Given information START

Lemma cells_set_twice cid i f g :
  (forall b, cell_ok (g (f b)) = true) ->
  stable (cells_fine cid') (set_box cid i f ;; set_box cid i g).
Proof.
  intros Hfg s Hs. rewrite set_box_twice_run. unfold cells_fine in *. simpl.
  rewrite (boxes_of_upd cid cid' (alter (g ∘ f) i)) by done.
  case_decide; [subst|done].
  apply Forall_alter; [done|]. intros b' _ _. apply Hfg.
Qed.

Lemma cells_focus_box cid i : stable (cells_fine cid') (focus_box cid i).
Proof. by apply stable_modify. Qed.

Lemma cells_emit e : stable (cells_fine cid') (modify (emit e)).
Proof. by apply stable_modify. Qed.

Lemma cells_on_input cid idx val : stable (cells_fine cid') (on_input cid idx val).
Proof.
  intros s Hs. unfold cells_fine in *.
  change (on_input cid idx val s).2 with (exec (on_input cid idx val) s).
  rewrite boxes_after_input. case_decide; [subst|done].
  unfold input_cells.
  apply Forall_alter; [done|]. intros b' _ _. apply cell_ok_typed.
Qed.

Lemma cells_on_keydown cid idx key :
  stable (cells_fine cid') (on_keydown cid idx key).
Proof.
  unfold on_keydown. apply stable_bind; [apply stable_gets | intros bs].
  destruct (bs !! idx) as [b|]; [|apply stable_ret].
  apply stable_bind.
  - destruct (String.eqb key "Backspace"); [|apply stable_ret].
    apply stable_bind; [|intros _; apply stable_ret].
    destruct (negb (nonempty (bvalue b)) && (0 <? idx)).
    + apply stable_assoc, stable_bind;
        [by apply cells_set_twice | intros _; apply cells_focus_box].
    + by apply cells_set_twice.
  - intros prevented.
    repeat (apply stable_bind; [|intros ?]); try apply stable_ret;
      try (apply stable_when; apply cells_focus_box).
    apply stable_when. apply stable_bind; [apply stable_gets | intros b1].
    apply stable_bind; [apply stable_gets | intros b2].
    destruct (match b1 with
              | Some e => Some ("btnHumanSubmit", e)
              | None => (fun e => ("btnStart", e)) <$> b2
              end) as [[id e]|]; [|apply stable_ret].
    apply stable_when, cells_emit.
Qed.

Lemma cells_on_paste cid text : stable (cells_fine cid') (on_paste cid text).
Proof.
  unfold on_paste. apply stable_bind.
  - apply (stable_forEach_Forall _
             (fun ch => exists c, is_digit c = true /\ ch = String c "")).
    + apply split_chars_digits, take_str_digits_only, keep_digits_only.
    + intros ch i (c & Hc & ->).
      apply stable_bind; [apply stable_gets | intros bs].
      destruct (bs !! i); [|apply stable_ret].
      apply cells_set_twice. intros b0. unfold cell_ok. simpl. by rewrite Hc.
  - intros _. apply stable_bind; [apply stable_gets | intros bs].
    apply stable_bind; [|intros _; apply stable_ret].
    destruct (find_empty bs); [apply cells_focus_box|].
    destruct (bs !! (length bs - 1)); [apply cells_focus_box | apply stable_throw].
Qed.

Lemma cells_clearOtpBoxes cid : stable (cells_fine cid') (clearOtpBoxes cid).
Proof.
  intros s Hs. rewrite clearOtpBoxes_run. unfold cells_fine in *. simpl.
  assert (Hc : Forall (fun b => cell_ok b = true)
                      (boxes_of cid' (upd cid boxes_cleared s))).
  { unfold boxes_cleared.
    rewrite (boxes_of_upd cid cid'
               (map (fun b => set_filled false (set_bvalue "" b)))) by done.
    case_decide; [|done]. apply Forall_forall. intros b Hb.
    apply list_elem_of_fmap in Hb as (b0 & -> & _). done. }
  by destruct (boxes_of cid s).
Qed.
End CellsFine.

Given information END

• _Activity_
When you answer, repeat all of the material exactly as given.

• _Result of the exercise_
Lemma cells_set_twice cid i f g :
  (forall b, cell_ok (g (f b)) = true) ->
  stable (cells_fine cid') (set_box cid i f ;; set_box cid i g).
Proof.
  intros Hfg s Hs. rewrite set_box_twice_run. unfold cells_fine in *. simpl.
  rewrite (boxes_of_upd cid cid' (alter (g ∘ f) i)) by done.
  case_decide; [subst|done].
  apply Forall_alter; [done|]. intros b' _ _. apply Hfg.
Qed.

Lemma cells_focus_box cid i : stable (cells_fine cid') (focus_box cid i).
Proof. by apply stable_modify. Qed.

Lemma cells_emit e : stable (cells_fine cid') (modify (emit e)).
Proof. by apply stable_modify. Qed.

Lemma cells_on_input cid idx val : stable (cells_fine cid') (on_input cid idx val).
Proof.
  intros s Hs. unfold cells_fine in *.
  change (on_input cid idx val s).2 with (exec (on_input cid idx val) s).
  rewrite boxes_after_input. case_decide; [subst|done].
  unfold input_cells.
  apply Forall_alter; [done|]. intros b' _ _. apply cell_ok_typed.
Qed.

Lemma cells_on_keydown cid idx key :
  stable (cells_fine cid') (on_keydown cid idx key).
Proof.
  unfold on_keydown. apply stable_bind; [apply stable_gets | intros bs].
  destruct (bs !! idx) as [b|]; [|apply stable_ret].
  apply stable_bind.
  - destruct (String.eqb key "Backspace"); [|apply stable_ret].
    apply stable_bind; [|intros _; apply stable_ret].
    destruct (negb (nonempty (bvalue b)) && (0 <? idx)).
    + apply stable_assoc, stable_bind;
        [by apply cells_set_twice | intros _; apply cells_focus_box].
    + by apply cells_set_twice.
  - intros prevented.
    repeat (apply stable_bind; [|intros ?]); try apply stable_ret;
      try (apply stable_when; apply cells_focus_box).
    apply stable_when. apply stable_bind; [apply stable_gets | intros b1].
    apply stable_bind; [apply stable_gets | intros b2].
    destruct (match b1 with
              | Some e => Some ("btnHumanSubmit", e)
              | None => (fun e => ("btnStart", e)) <$> b2
              end) as [[id e]|]; [|apply stable_ret].
    apply stable_when, cells_emit.
Qed.

Lemma cells_on_paste cid text : stable (cells_fine cid') (on_paste cid text).
Proof.
  unfold on_paste. apply stable_bind.
  - apply (stable_forEach_Forall _
             (fun ch => exists c, is_digit c = true /\ ch = String c "")).
    + apply split_chars_digits, take_str_digits_only, keep_digits_only.
    + intros ch i (c & Hc & ->).
      apply stable_bind; [apply stable_gets | intros bs].
      destruct (bs !! i); [|apply stable_ret].
      apply cells_set_twice. intros b0. unfold cell_ok. simpl. by rewrite Hc.
  - intros _. apply stable_bind; [apply stable_gets | intros bs].
    apply stable_bind; [|intros _; apply stable_ret].
    destruct (find_empty bs); [apply cells_focus_box|].
    destruct (bs !! (length bs - 1)); [apply cells_focus_box | apply stable_throw].
Qed.

Lemma cells_clearOtpBoxes cid : stable (cells_fine cid') (clearOtpBoxes cid).
Proof.
  intros s Hs. rewrite clearOtpBoxes_run. unfold cells_fine in *. simpl.
  assert (Hc : Forall (fun b => cell_ok b = true)
                      (boxes_of cid' (upd cid boxes_cleared s))).
  { unfold boxes_cleared.
    rewrite (boxes_of_upd cid cid'
               (map (fun b => set_filled false (set_bvalue "" b)))) by done.
    case_decide; [|done]. apply Forall_forall. intros b Hb.
    apply list_elem_of_fmap in Hb as (b0 & -> & _). done. }
  by destruct (boxes_of cid s).
Qed.
End CellsFine.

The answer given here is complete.